(** What an abstract allocation does: the new block is aligned to its size,
    inside the tree, was not handed out, and releasing it gives the old tree. *)
Definition tree_alloc_ok (k a : nat) (t : tree) (b : Z) : Prop :=
  let '(t', o) := tree_alloc k a t in
  tree_wf k t' ∧ t' ≠ Free ∧ (sz a | o) ∧ 0 <= o ∧ o + sz a <= sz k ∧
  blocks k t' b = <[b + o := sz a]> (blocks k t b) ∧ blocks k t b !! (b + o) = None ∧
  used_total k t' = used_total k t + sz a ∧ tree_free k t' o = t.

Lemma tree_alloc_ok_here k t b :
  tree_wf k t → sz k <= maxfree k t → tree_alloc_ok k k t b.
Proof.
  intros Hwf Hmax. apply maxfree_full in Hwf as ->; [|done].
  unfold tree_alloc_ok. rewrite tree_alloc_here.
  pose proof (sz_pos k). pose proof (Z.divide_0_r (sz k)).
  destruct k; simpl; rewrite Z.add_0_r; split_and!; (done || lia).
Qed.

Lemma tree_alloc_ok_left k a t b :
  tree_wf (S k) t → t ≠ Used → (a <= k)%nat → sz a <= maxfree k (lchild t) →
  tree_alloc_ok k a (lchild t) b → tree_alloc_ok (S k) a t b.
Proof.
  intros Hwf Hu Ha Hle. pose proof Hwf as [Hwl Hwr]%tree_wf_children.
  pose proof (sz_pos a). unfold tree_alloc_ok. simpl tree_alloc.
  rewrite decide_False, (proj2 (Z.leb_le _ _) Hle) by lia.
  destruct (tree_alloc k a (lchild t)) as [l' o].
  intros (Hw' & Hnf & Hd & Ho1 & Ho2 & Hb & Hn & Ht & Hfr).
  rewrite sz_S, (blocks_Split k t), (used_total_Split k t) by done.
  split_and!; try done; try lia.
  - simpl. split_and!; [lia|done|done|naive_solver].
  - simpl. rewrite Hb. by rewrite insert_union_l.
  - rewrite lookup_union_None. split; [done|]. apply blocks_right_None; [done|lia].
  - simpl. lia.
  - rewrite tree_free_Split, (proj2 (Z.ltb_lt o (sz k))), Hfr by lia.
    eauto using join_children.
Qed.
___
> _What to produce_
Report the tally of lines in the listing that carry the string "apply", and nothing else.

> _Written solution_
2